### WHAT YOU WILL DO
From the records below, transcribe only the lines running from the one with "(** The request" through the one with "so_orchestration : cq_orchestration_state_id". Keep both of those end lines.

### RECORDS SHOWN

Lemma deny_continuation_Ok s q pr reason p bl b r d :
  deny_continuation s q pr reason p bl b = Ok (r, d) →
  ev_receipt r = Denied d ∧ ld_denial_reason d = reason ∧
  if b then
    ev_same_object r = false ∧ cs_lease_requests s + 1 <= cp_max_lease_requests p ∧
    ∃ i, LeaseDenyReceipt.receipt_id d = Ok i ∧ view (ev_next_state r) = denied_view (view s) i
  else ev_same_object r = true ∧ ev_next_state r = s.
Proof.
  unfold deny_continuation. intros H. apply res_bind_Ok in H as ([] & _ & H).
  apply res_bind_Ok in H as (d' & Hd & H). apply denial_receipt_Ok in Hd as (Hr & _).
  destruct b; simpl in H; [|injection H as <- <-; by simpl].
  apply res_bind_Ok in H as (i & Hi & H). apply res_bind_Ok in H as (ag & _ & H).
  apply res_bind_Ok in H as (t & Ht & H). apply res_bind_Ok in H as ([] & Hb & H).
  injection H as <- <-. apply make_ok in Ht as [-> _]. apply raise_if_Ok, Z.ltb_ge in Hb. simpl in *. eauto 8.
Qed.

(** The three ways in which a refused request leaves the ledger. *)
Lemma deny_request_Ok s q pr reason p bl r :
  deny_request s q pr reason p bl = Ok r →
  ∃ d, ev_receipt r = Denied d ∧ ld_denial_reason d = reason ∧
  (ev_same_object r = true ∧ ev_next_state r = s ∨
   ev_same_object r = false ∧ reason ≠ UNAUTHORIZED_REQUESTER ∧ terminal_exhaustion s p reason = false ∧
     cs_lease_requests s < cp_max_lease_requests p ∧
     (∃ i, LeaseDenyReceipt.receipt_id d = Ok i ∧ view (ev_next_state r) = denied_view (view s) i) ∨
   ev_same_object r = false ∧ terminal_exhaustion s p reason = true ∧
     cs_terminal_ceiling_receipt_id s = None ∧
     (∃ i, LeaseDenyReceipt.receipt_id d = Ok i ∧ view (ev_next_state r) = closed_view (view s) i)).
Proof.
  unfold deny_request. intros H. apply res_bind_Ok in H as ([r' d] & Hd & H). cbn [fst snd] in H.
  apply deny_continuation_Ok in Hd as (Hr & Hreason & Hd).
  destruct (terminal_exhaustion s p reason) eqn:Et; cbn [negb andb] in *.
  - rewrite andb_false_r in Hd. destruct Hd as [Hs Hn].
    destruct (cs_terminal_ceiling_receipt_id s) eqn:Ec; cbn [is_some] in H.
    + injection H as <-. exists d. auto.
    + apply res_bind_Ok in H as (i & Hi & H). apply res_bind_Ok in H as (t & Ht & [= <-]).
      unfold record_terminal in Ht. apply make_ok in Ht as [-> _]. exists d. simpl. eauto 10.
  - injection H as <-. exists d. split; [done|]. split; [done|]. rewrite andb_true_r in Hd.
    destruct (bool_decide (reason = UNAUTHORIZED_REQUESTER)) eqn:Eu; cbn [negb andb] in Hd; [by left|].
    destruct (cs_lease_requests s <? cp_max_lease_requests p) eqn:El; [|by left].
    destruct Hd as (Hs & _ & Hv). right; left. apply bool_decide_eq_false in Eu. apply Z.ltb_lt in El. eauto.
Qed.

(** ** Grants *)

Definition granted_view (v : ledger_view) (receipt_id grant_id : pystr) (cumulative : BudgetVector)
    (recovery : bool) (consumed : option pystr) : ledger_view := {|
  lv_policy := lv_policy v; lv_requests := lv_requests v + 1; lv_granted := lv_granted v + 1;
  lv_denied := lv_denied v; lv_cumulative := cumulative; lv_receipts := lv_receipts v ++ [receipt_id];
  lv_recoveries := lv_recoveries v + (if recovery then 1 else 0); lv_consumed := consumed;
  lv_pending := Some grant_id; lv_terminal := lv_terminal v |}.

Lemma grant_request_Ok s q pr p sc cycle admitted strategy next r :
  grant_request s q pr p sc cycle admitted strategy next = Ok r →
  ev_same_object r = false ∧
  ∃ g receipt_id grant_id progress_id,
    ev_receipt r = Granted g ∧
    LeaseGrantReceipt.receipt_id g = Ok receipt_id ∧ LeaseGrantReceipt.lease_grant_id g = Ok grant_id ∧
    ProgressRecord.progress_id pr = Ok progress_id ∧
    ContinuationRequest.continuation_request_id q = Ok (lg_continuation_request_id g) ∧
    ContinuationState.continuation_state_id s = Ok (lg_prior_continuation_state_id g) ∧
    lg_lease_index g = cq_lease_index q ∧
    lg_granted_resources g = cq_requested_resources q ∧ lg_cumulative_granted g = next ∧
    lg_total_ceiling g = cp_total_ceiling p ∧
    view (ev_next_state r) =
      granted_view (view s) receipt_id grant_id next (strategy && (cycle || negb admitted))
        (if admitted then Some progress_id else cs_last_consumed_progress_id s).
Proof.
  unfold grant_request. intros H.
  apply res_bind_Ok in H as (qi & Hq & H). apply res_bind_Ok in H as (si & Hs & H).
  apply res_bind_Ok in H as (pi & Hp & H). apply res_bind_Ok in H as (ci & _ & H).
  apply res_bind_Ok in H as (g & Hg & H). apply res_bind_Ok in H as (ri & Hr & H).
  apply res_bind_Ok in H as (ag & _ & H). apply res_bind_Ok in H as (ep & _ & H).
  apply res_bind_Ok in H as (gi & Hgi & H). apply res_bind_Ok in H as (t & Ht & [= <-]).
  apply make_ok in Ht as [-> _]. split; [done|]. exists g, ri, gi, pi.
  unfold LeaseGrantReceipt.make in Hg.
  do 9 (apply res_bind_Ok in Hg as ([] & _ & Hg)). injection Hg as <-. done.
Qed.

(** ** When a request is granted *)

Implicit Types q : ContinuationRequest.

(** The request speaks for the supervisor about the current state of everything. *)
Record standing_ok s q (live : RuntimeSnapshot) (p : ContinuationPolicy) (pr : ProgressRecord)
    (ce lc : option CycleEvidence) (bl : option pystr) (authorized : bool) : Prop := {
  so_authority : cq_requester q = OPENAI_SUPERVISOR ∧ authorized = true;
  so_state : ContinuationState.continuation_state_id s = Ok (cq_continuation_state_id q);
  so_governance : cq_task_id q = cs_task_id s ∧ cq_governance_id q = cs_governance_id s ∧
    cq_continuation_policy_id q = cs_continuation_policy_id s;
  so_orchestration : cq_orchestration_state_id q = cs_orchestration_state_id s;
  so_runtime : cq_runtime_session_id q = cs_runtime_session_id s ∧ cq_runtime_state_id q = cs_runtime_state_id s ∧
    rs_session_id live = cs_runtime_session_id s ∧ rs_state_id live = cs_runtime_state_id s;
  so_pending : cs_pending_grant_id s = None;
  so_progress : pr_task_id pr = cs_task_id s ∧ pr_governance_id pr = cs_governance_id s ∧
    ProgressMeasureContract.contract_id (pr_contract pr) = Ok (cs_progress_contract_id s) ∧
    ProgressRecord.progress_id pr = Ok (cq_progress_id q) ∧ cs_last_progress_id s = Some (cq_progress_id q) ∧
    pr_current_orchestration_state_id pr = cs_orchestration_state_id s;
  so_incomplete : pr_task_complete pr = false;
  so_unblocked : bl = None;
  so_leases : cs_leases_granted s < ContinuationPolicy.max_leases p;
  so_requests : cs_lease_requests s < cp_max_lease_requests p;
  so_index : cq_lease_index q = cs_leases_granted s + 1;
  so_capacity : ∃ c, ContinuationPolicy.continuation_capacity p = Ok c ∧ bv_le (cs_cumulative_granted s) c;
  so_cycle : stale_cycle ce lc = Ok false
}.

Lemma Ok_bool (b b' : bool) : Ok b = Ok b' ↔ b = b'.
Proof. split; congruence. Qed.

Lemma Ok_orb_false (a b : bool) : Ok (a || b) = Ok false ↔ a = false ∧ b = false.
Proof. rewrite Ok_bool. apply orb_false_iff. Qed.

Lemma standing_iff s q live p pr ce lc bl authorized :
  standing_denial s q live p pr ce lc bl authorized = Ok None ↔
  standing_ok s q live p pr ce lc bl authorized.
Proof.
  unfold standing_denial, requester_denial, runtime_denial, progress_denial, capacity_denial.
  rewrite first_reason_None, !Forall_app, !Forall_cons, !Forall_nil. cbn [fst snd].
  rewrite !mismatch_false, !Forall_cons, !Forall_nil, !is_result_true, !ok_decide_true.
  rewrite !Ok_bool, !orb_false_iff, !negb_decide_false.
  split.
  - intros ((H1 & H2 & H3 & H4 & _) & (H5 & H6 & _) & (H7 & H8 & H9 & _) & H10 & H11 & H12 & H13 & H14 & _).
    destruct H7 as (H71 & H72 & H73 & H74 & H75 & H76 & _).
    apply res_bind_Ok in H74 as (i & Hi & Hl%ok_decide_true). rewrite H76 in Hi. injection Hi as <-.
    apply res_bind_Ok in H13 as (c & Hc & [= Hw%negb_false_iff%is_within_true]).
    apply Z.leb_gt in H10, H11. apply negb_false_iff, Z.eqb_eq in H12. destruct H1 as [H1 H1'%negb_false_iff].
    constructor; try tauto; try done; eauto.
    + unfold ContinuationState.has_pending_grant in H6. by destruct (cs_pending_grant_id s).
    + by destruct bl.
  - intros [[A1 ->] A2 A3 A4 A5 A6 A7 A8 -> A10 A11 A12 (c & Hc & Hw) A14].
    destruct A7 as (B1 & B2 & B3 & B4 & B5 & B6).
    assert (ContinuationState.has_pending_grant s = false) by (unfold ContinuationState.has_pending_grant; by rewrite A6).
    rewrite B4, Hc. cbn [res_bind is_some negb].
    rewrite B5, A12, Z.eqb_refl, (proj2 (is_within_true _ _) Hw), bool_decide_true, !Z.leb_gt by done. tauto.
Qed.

### PROBLEM SOLUTION
(** The request speaks for the supervisor about the current state of everything. *)
Record standing_ok s q (live : RuntimeSnapshot) (p : ContinuationPolicy) (pr : ProgressRecord)
    (ce lc : option CycleEvidence) (bl : option pystr) (authorized : bool) : Prop := {
  so_authority : cq_requester q = OPENAI_SUPERVISOR ∧ authorized = true;
  so_state : ContinuationState.continuation_state_id s = Ok (cq_continuation_state_id q);
  so_governance : cq_task_id q = cs_task_id s ∧ cq_governance_id q = cs_governance_id s ∧
    cq_continuation_policy_id q = cs_continuation_policy_id s;
  so_orchestration : cq_orchestration_state_id q = cs_orchestration_state_id s;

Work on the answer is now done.